The current by which the whole of the circuits are worked at the Central Telegraph Office is generated at the Blackfriars Power Station, and conveyed by mains to the basement of the building, where the accumulators are charged, and the current distributed from these to the circuits.

I have been obliged to give a large number of somewhat technical details, and it would be almost impossible to describe the work of the Central Telegraph Office in any other way. But enough has been said in this chapter to bring out clearly the fact that in working the telegraphs the servants of the General Post Office keep in touch with the advance of science, and are not slow to avail themselves of every discovery which will benefit and add to the efficiency of the Service.

CHAPTER XII
THE TELEGRAPH (continued)

A very important matter in connection with the Service is the timing of telegrams, and in order to provide for their correct and uniform timing throughout the United Kingdom, Greenwich mean time, which is received from the Observatory hourly, is distributed from the Central Office at 9 and 10 A.M. daily. To enable this to be done, one circuit to every office excepting certain principal towns is stopped just before 9 or 10 A.M. daily, and, as the gong sounds at these hours, the signal “nine” or “ten” is transmitted to the offices in direct communication with the Central Office, and these offices retransmit the signal to the smaller offices connected with them by telegraph. The exceptions I have mentioned are served by means of the chronefer. Two such instruments are situated on the third floor provincial gallery, and daily transmit automatically a current received directly from Greenwich Observatory, one to the principal towns at 10 A.M., and the other to certain selected towns at 1 P.M.

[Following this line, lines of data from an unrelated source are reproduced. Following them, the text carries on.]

Record priorities_valid q : Prop := {
  pqv_org : UUID_PATTERN (pq_orgId q) = true;
  pqv_some : pq_receivables q <> [];
  pqv_receivables : Forall (fun f => receivable_valid Date_parse f /\ af_orgId f = pq_orgId q) (pq_receivables q);
  pqv_customers : Forall (fun f => customer_valid f /\ cf_orgId f = pq_orgId q) (pq_customers q);
  pqv_promises : Forall (fun f => promise_valid Date_parse f /\ pf_orgId f = pq_orgId q) (pq_promises q);
  pqv_disputes : Forall (fun f => dispute_valid Date_parse f /\ df_orgId f = pq_orgId q) (pq_disputes q);
  pqv_receivable_ids : NoDup (af_receivableId <$> pq_receivables q);
  pqv_customer_ids : NoDup (cf_customerId <$> pq_customers q);
  pqv_promise_ids : NoDup (pf_promiseId <$> pq_promises q);
  pqv_dispute_ids : NoDup (df_disputeId <$> pq_disputes q);
  pqv_currency : (length (distinct (af_currency <$> ranked_facts q)) <= 1)%nat;
}.

(** The context the facts make. *)
Definition context_of q (now : Date) (bands : list band) : PrioritiesContext :=
  let ids := af_receivableId <$> pq_receivables q in
  MkContext (pq_orgId q) now (ranked_facts q) ((fun f => (af_receivableId f, f)) <$> pq_receivables q)
    ((fun f => (cf_customerId f, f)) <$> pq_customers q)
    (foldl (group pf_receivableId) [] (List.filter (fun f => bool_decide (pf_receivableId f ∈ ids)) (pq_promises q)))
    (foldl (group df_receivableId) [] (List.filter (fun f => df_open f && bool_decide (df_receivableId f ∈ ids)) (pq_disputes q))) bands.

Lemma keyed_values {F} (idOf : F -> Uuid) (l : list F) : ((fun f => (idOf f, f)) <$> l).*2 = l.
Proof. rewrite <- list_fmap_compose. apply list_fmap_id. Qed.

(** The query is ranked exactly when every fact is valid, of the organisation and supplied
    once, the open receivables share a currency, and the bands are well formed. *)
Lemma validatePrioritiesQuery_Ok q clock context : validatePrioritiesQuery Date_parse q clock = Ok context <->
  priorities_valid q /\ exists bands, assertSizeBands (pq_sizeBands q) = Ok bands /\ context = context_of q (clock 0%nat) bands.
Proof.
  unfold validatePrioritiesQuery. assertions. unfold id, admitPromise, admitDispute.
  rewrite (admitKeyed_bind (assertReceivableFact Date_parse) _ _ _ _ (receivable_valid Date_parse)).
  rewrite (admitKeyed_bind assertCustomerFact _ _ _ _ customer_valid).
  rewrite (admitRelated_bind (assertPromiseFact Date_parse) _ _ _ _ (promise_valid Date_parse)).
  rewrite (admitRelated_bind (assertDisputeFact Date_parse) _ _ _ _ (dispute_valid Date_parse)).
  rewrite (filter_ext _ (fun f => bool_decide (pf_receivableId f ∈ af_receivableId <$> pq_receivables q))) by (intros; apply (known_mapGet Date_parse)).
  rewrite (filter_ext _ (fun f => df_open f && bool_decide (df_receivableId f ∈ af_receivableId <$> pq_receivables q)))
    by (intros; f_equal; apply (known_mapGet Date_parse)).
  rewrite keyed_values. fold (ranked_facts q). rewrite guard_Ok, bind_Ok, length_zero_iff_nil. setoid_rewrite Forall_and. split.
  - intros (Ho & Hne & (Hr & Hro) & Hri & (Hc & Hco) & Hci & (Hp & Hpo) & Hpi & (Hd & Hdo) & Hdi & Hcur & bands & Hb & [= <-]).
    split; [|by exists bands]. split_foralls. constructor; rewrite ?Forall_and; try done. lia.
  - intros [[Ho Hne Hr Hc Hp Hd Hri Hci Hpi Hdi Hcur] (bands & Hb & ->)]. split_foralls.
    split_and!; try done; try (apply Forall_and; split; [done|by apply Forall_true]); [lia|]. by exists bands.
Qed.

(** ** The ranking *)

Definition customer_about q (r : ReceivableFact) : option CustomerFact :=
  List.find (fun c => bool_decide (cf_customerId c = af_customerId r)) (pq_customers q).

Definition components q now bands (r : ReceivableFact) : PriorityComponents :=
  componentsFrom Date_parse now bands (customer_about q r) (open_disputes_on (pq_disputes q) (af_receivableId r))
    (promises_on (pq_promises q) (af_receivableId r)) r.

Notation scored := (ReceivableFact * (Z * PriorityComponents))%type.

(** Highest score, then larger balance, then older due date, then the id. *)
Definition rank_cmp : scored -> scored -> Z :=
  then_by (fun x => - x.2.1) (then_by (fun x => - balanceMinorOf x.1) (then_by (fun x => dueTime Date_parse x.1)
    (fun a b => string_cmp (af_receivableId a.1) (af_receivableId b.1)))).

#[export] Instance rank_cmp_total : TotalComparator rank_cmp.
Proof. unfold rank_cmp. apply _. Qed.

Lemma rank_cmp_antisym (x y : scored) : rank_cmp x y <= 0 -> rank_cmp y x <= 0 -> af_receivableId x.1 = af_receivableId y.1.
Proof.
  revert x y. do 3 apply (then_by_antisym (fun x : scored => af_receivableId x.1)). intros x y. apply (string_key_antisym (fun x : scored => af_receivableId x.1)).
Qed.

Lemma rankOrder_cmp (x y : scored) : af_receivableId x.1 <> af_receivableId y.1 -> (rankOrder Date_parse x y <= 0 <-> rank_cmp x y <= 0).
Proof.
  intros Hne. unfold rankOrder, rank_cmp, then_by.
  assert (string_cmp (af_receivableId x.1) (af_receivableId y.1) <> 0) by (intros E; by apply Hne, string_cmp_eq).
  repeat case_decide; lia.
Qed.

Definition scores q now bands : list scored := (fun r => (r, (totalOf (components q now bands r), components q now bands r))) <$> ranked_facts q.

Definition ranking q now bands : list ReceivablePriorityAnswer :=
  imap (fun i x => answerFrom (pq_orgId q) (customer_about q x.1) (open_disputes_on (pq_disputes q) (af_receivableId x.1))
                     (promises_on (pq_promises q) (af_receivableId x.1)) i x)
    (sort_by rank_cmp (scores q now bands)).

Lemma context_facts q now bands r : r ∈ pq_receivables q ->
  disputesOf (context_of q now bands) r = open_disputes_on (pq_disputes q) (af_receivableId r) /\
  promisesOf (context_of q now bands) r = promises_on (pq_promises q) (af_receivableId r) /\
  customerOf (context_of q now bands) r = customer_about q r.
Proof.
  intros Hr. unfold disputesOf, promisesOf, customerOf, customer_about, context_of. cbn.
  rewrite scoped_disputes_get, scoped_promises_get, mapGet_keyed by by apply list_elem_of_fmap_2. done.
Qed.

Lemma scores_ids q now bands : (fun x : scored => af_receivableId x.1) <$> scores q now bands = af_receivableId <$> ranked_facts q.
Proof. unfold scores. by rewrite <- list_fmap_compose. Qed.

Lemma ranked_ids_NoDup q : NoDup (af_receivableId <$> pq_receivables q) -> NoDup (af_receivableId <$> ranked_facts q).
Proof. intros H. eapply sublist_NoDup; [exact H|]. apply fmap_sublist, filter_sublist. Qed.

Lemma ranked_supplied q r : r ∈ ranked_facts q -> r ∈ pq_receivables q.
Proof. by intros [? _]%elem_of_filter_bool. Qed.

Lemma rankReceivables_exact q now bands : NoDup (af_receivableId <$> pq_receivables q) ->
  rankReceivables Date_parse (context_of q now bands) = ranking q now bands.
Proof.
  intros Hnd. unfold rankReceivables, ranking. cbn [px_orgId px_openReceivables context_of].
  rewrite (list_fmap_ext _ (fun r => (r, (totalOf (components q now bands r), components q now bands r))) (ranked_facts q)).
  2:{ intros i r Hr%list_elem_of_lookup_2%ranked_supplied. unfold scoreReceivable. destruct (context_facts q now bands r Hr) as (-> & -> & ->). done. }
  fold (scores q now bands). rewrite (sort_by_ties (fun x : scored => af_receivableId x.1) _ rank_cmp).
  2:{ rewrite scores_ids. by apply ranked_ids_NoDup. }
  2:{ apply rankOrder_cmp. }
  apply imap_ext. intros i x Hx%list_elem_of_lookup_2. rewrite sort_by_perm in Hx. apply list_elem_of_fmap in Hx as (r & -> & Hr%ranked_supplied).
  cbn [fst]. by destruct (context_facts q now bands r Hr) as (-> & -> & ->).
Qed.

Lemma receivablePriorities_Ok q clock answers : receivablePriorities Date_parse q clock = Ok answers <->
  priorities_valid q /\ exists bands, assertSizeBands (pq_sizeBands q) = Ok bands /\ answers = ranking q (clock 0%nat) bands.
Proof.
  unfold receivablePriorities. rewrite bind_Ok. setoid_rewrite validatePrioritiesQuery_Ok. split.
  - intros (c & (Hq & bands & Hb & ->) & [= <-]). split; [done|]. exists bands. split; [done|]. apply rankReceivables_exact, Hq.
  - intros (Hq & bands & Hb & ->). eexists. split; [split; [done|]; by exists bands|]. rewrite rankReceivables_exact; [done|apply Hq].
Qed.

(** The documented order of the answers. *)
Definition answer_cmp : ReceivablePriorityAnswer -> ReceivablePriorityAnswer -> Z :=
  then_by (fun a => - pa_score a) (then_by (fun a => - pa_balanceMinor a) (then_by (fun a => default 0 (Date_parse (pa_dueDate a)))
    (fun a b => string_cmp (pa_subject a) (pa_subject b)))).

Magnetic clocks are now used throughout the galleries, and allow of uniformity of timing.

Now let me deal with the practical working of the Service. The introduction of the sixpenny minimum rate for inland telegrams in 1885 led to an immediate large increase, particularly in the social class of telegrams. The average number dealt with during the month previous to the reduced rate was 52,000. A month later, the total reached 70,000, and these numbers have gone on increasing until at the present time the daily number dealt with ranges between 120,000 and 165,000. On certain occasions these totals are greatly exceeded. For instance, on the 25th June 1902, the date when it was announced that the coronation of King Edward was postponed, the record total of 314,116 was reached. These totals represent ordinary telegrams, but in addition a considerable quantity of news or press matter is dealt with, and frequently, on busy parliamentary nights, as many as half a million words are dealt with. For many years the news record for any one night was 1,050,000 words, the occasion being the introduction of Mr. Gladstone's first Home Rule Bill in 1886; but on the 5th December 1910, just before the General Election, as many as 1,885,400 words were estimated to have been dealt with. They were chiefly speeches delivered in various parts of the country by parliamentary candidates. The total number of telegrams dealt with at the Central Telegraph Office during the year 1910, including continental and press messages, was upwards of 42,000,000.

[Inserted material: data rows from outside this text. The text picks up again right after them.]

(** An identifier the driver rejects: 500, nothing changed. *)
Example update_bad_id :
  Response.statusCode
    <$> (match fst (update (Event js:"POST" ∅ None
                          (Json (VObj [(js:"id", VStr js:"xyz")]))) one_pending) with
         | Returned r => Some r
         | Thrown => None
         end) = Some 500
  /\ coll (snd (update (Event js:"POST" ∅ None
                          (Json (VObj [(js:"id", VStr js:"xyz")]))) one_pending))
     = coll one_pending.
Proof. by vm_compute. Qed.

End UpdateFacts.

(** ** Deleting *)

Module DeleteFacts.
Import DocFacts DeleteComplaint.

(** Deleting removes at most one document and rewrites none. *)
Lemma delete_sublist ObjectId a ev w :
  sublist (coll (snd (handler ObjectId a ev w))) (coll w).
Proof.
  unfold handler, finally. simpl.
  destruct (body ev) as [| |v]; simpl; try done.
  destruct v; simpl; try done;
    (destruct (connects a); simpl; [|done]);
    (destruct (ObjectId _); [|done]);
    (destruct (succeeds a); simpl; [apply deleteOne_sublist | done]).
Qed.

End DeleteFacts.

(** ** Fetching by identifier *)

Module GetFacts.
Import JsString JsStringFacts GetComplaintById Fixtures.

Lemma defined_props_keys (l : list (jsstring * option value)) (k : jsstring) :
  k ∈ map fst (defined_props l) -> k ∈ map fst l.
Proof.
  induction l as [|[k' [v|]] r IH]; simpl; [done| |].
  - rewrite !elem_of_cons. intros [->|H]; auto.
  - rewrite elem_of_cons. auto.
Qed.

Lemma safe_fields_keys (complaint : doc) (k : jsstring) :
  k ∈ map fst (safe_fields complaint) -> k ∈ safe_names.
Proof. intros H. by apply defined_props_keys in H. Qed.

Lemma assoc_None_not_key (k : jsstring) (d : doc) :
  k ∉ map fst d -> assoc k d = None.
Proof.
  induction d as [|[k' v] r IH]; simpl; [done|].
  rewrite not_elem_of_cons. intros [Hne Hr].
  apply not_eq_sym, eqb_neq in Hne. rewrite Hne. by apply IH.
Qed.

Lemma status_or_pending_defined (status : option value) :
  exists v, status_or_pending status = Some v
    /\ (truthy status = false -> v = VStr js:"pending")
    /\ (truthy status = true -> status = Some v).
Proof.
  unfold status_or_pending. destruct (truthy status) eqn:Ht.
  - destruct status as [v|]; [|done]. by exists v.
  - by exists (VStr js:"pending").
Qed.

Lemma safe_fields_status (complaint : doc) :
  assoc js:"status" (safe_fields complaint)
  = status_or_pending (assoc js:"status" complaint).
Proof.
  unfold safe_fields.
  destruct (status_or_pending_defined (assoc js:"status" complaint))
    as (v & -> & _).
  by destruct (assoc js:"complaintId" complaint), (assoc js:"title" complaint),
    (assoc js:"createdAt" complaint).
Qed.

Lemma safe_fields_copied (complaint : doc) (k : jsstring) :
  k ∈ [js:"complaintId"; js:"title"; js:"createdAt"] ->
  assoc k (safe_fields complaint) = assoc k complaint.
Proof.
  unfold safe_fields.
  destruct (status_or_pending_defined (assoc js:"status" complaint))
    as (v & -> & _).
  rewrite !elem_of_cons, elem_of_nil. intros [->|[->|[->|[]]]];
    by destruct (assoc js:"complaintId" complaint),
      (assoc js:"title" complaint), (assoc js:"createdAt" complaint).
Qed.

Section Handler.

Variable matches : value -> doc -> bool.

(** Fetching never changes the collection. *)
Lemma fetch_reads_only a ev w :
  coll (snd (handler matches a ev w)) = coll w.
Proof.
  unfold handler, finally. simpl.
  destruct (body ev) as [| |v]; simpl; try done.
  destruct v; simpl; try done; repeat case_match; done.
Qed.

(** A 200 answer carries the safe fields of a stored complaint. *)
Lemma fetch_found a ev w r :
  fst (handler matches a ev w) = Returned r ->
  Response.statusCode r = 200 ->
  exists complaint,
    complaint ∈ coll w
    /\ Response.body r = Stringify (VObj (safe_fields complaint)).
Proof.
  unfold handler, finally. simpl.
  destruct (body ev) as [| |v]; simpl; try (by intros [= <-]).
  assert (forall q, findOne (matches q) (coll w) = None
            \/ exists c, findOne (matches q) (coll w) = Some c /\ c ∈ coll w)
    as Hfind.
  { intros q. unfold findOne. destruct (find _ _) as [c|] eqn:Hf; [|by left].
    right. exists c. split; [done|].
    apply list_elem_of_In. by apply find_some in Hf as [? _]. }
  destruct v; simpl; try (by intros [= <-]);
    repeat case_match; simpl; try (by intros [= <-]);
    intros [= <-] _;
    match goal with
    | H : findOne (matches ?q) _ = Some ?c |- _ =>
        destruct (Hfind q) as [Hn|(c' & Hc & Hin)];
          [congruence | exists c; split; [congruence | done]]
    end.
Qed.

(** C10: when the fetch handler of getComplaintById.js answers 200,
    the object it serializes is built from one stored complaint and
    has no property other than complaintId, title, status and
    createdAt (so never details, department, program or reporter);
    complaintId, title and createdAt are those of the stored
    complaint, and the status is "pending" when the stored complaint
    has no status field. *)
Theorem fetch_returns_safe_fields a ev w r :
  fst (handler matches a ev w) = Returned r ->
  Response.statusCode r = 200 ->
  exists complaint props,
    complaint ∈ coll w
    /\ Response.body r = Stringify (VObj props)
    /\ (forall k, k ∈ map fst props -> k ∈ safe_names)
    /\ (forall k, k ∈ [js:"details"; js:"department"; js:"program"; js:"reporter"] ->
          assoc k props = None)
    /\ (forall k, k ∈ [js:"complaintId"; js:"title"; js:"createdAt"] ->
          assoc k props = assoc k complaint)
    /\ (assoc js:"status" complaint = None ->
          assoc js:"status" props = Some (VStr js:"pending")).
Proof.
  intros Hr H200. destruct (fetch_found a ev w r Hr H200) as (c & Hin & Hbody).
  exists c, (safe_fields c). split; [done|]. split; [done|].
  split; [apply safe_fields_keys|]. split; [|split].
  - intros k Hk. apply assoc_None_not_key. intros Hkey.
    apply safe_fields_keys in Hkey. unfold safe_names in Hkey.
    rewrite !elem_of_cons, elem_of_nil in Hk, Hkey.
    destruct Hk as [->|[->|[->|[->|[]]]]];
      repeat (destruct Hkey as [Hkey|Hkey]; [discriminate|]); done.
  - apply safe_fields_copied.
  - intros Hnone. by rewrite safe_fields_status, Hnone.
Qed.

End Handler.

(** *** Closed instances *)

Abbreviation fetch := (handler matches_string up).

Example fetch_legacy :
  fst (fetch (ev_fetch "C-1") legacy_world)
  = Returned (Response.Make 200 []
      (Stringify (VObj [ (js:"complaintId", VStr js:"C-1");
                         (js:"title", VStr js:"Broken AC");
                         (js:"status", VStr js:"pending");
                         (js:"createdAt", VDate 1700000000000) ]))).
Proof. by vm_compute. Qed.

Example fetch_unknown :
  fst (fetch (ev_fetch "C-2") legacy_world)
  = Returned (error 404 "Complaint not found").
Proof. by vm_compute. Qed.

Example fetch_without_id :
  fst (fetch (Event js:"POST" ∅ None (Json five)) legacy_world)
  = Returned (error 400 "complaintId is required").
Proof. by vm_compute. Qed.

Lemma fetch_returns_safe_fields_witness :
  fst (fetch (ev_fetch "C-1") legacy_world)
    = Returned (Response.Make 200 []
        (Stringify (VObj (safe_fields legacy))))
  /\ Response.statusCode
       (Response.Make 200 [] (Stringify (VObj (safe_fields legacy)))) = 200
  /\ exists complaint props,
       complaint ∈ coll legacy_world
       /\ Response.body
            (Response.Make 200 [] (Stringify (VObj (safe_fields legacy))))
          = Stringify (VObj props)
       /\ (forall k, k ∈ map fst props -> k ∈ safe_names)
       /\ (forall k, k ∈ [js:"details"; js:"department"; js:"program"; js:"reporter"] ->
             assoc k props = None)
       /\ (forall k, k ∈ [js:"complaintId"; js:"title"; js:"createdAt"] ->
             assoc k props = assoc k complaint)
       /\ (assoc js:"status" complaint = None ->
             assoc js:"status" props = Some (VStr js:"pending")).
Proof.
  split; [by vm_compute|]. split; [done|].
  apply (fetch_returns_safe_fields matches_string up (ev_fetch "C-1")
           legacy_world); [by vm_compute | done].
Defined.

End GetFacts.

(** * Further properties *)

(** ** sanitizeString *)

Module SanitizeMore.
Import JsString JsStringFacts SubmitComplaint SanitizeFacts.

Lemma ltrim_sublist (s : jsstring) : ltrim s `sublist_of` s.
Proof.
  induction s as [|c r IH]; simpl; [done|].
  destruct (is_space c); [by apply sublist_cons | done].
Qed.

Lemma rtrim_sublist (s : jsstring) : rtrim s `sublist_of` s.
Proof.
  induction s as [|c r IH]; simpl; [done|].
  destruct (rtrim r) as [|c' r'].
  - destruct (is_space c); [apply sublist_nil_l|].
    apply sublist_skip, sublist_nil_l.
  - by apply sublist_skip.
Qed.

Lemma strip_nul_sublist (s : jsstring) : strip_nul s `sublist_of` s.
Proof.
  induction s as [|c r IH]; simpl; [done|].
  destruct (negb _); [by apply sublist_skip | by apply sublist_cons].
Qed.

Lemma slice0_sublist (s : jsstring) (e : Z) : slice0 s e `sublist_of` s.
Proof. unfold slice0. destruct (e <? 0); apply sublist_take. Qed.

A General Election, as may be imagined, throws an enormous quantity of work upon the postal telegraphs and the Central Telegraph Office, the chief transmitting and delivering office in particular. At the beginning of the election campaign the leaders of each party address meetings in various parts of the country, and as each speech for reporting purposes varies from a half to several columns of a newspaper, the reception and distribution to the London and provincial newspapers requires very careful and extensive arrangements. A special staff, fast-speed apparatus, and extra wires have very frequently to be provided for the particular town in which each speech is delivered.

It sometimes happens that more than twenty speeches are delivered throughout the country on the same night. On their receipt at the Central Office they have to be transcribed for delivery to the various London subscribers, and for transmission to the principal towns in the United Kingdom for the newspapers. Sometimes it is found possible to relieve the Central Office of some portion of the re-transmitted work by utilising the YQ system, and distributing the traffic to the principal centres in the Kingdom. During the first two weeks of the General Election of December 1910, 15,210,600 words were dealt with at the Central Office.

The reception and transmission of polling results require careful treatment. The results are received by carefully skilled operators, and immediately taken in hand for distribution to a large number of towns for delivery to press agencies, subscribers, newspapers, clubs, &c. The making up of direct wires to the polling towns when required, in order that the result may be received in London in the shortest possible time, involves care and forethought. As an example of the celerity with which such messages are dealt with, the telegram conveying a result was handed in at Listowel, in the West of Ireland, at 9.15 P.M., and delivered to the press agents in London at 9.20 P.M.

Apart from the press work dealt with in the manner I have described, arrangements have been made by certain provincial newspapers for the leasing at a fixed rental of special or private wires from their London offices direct into the editorial offices, over which a vast amount of press matter is transmitted nightly.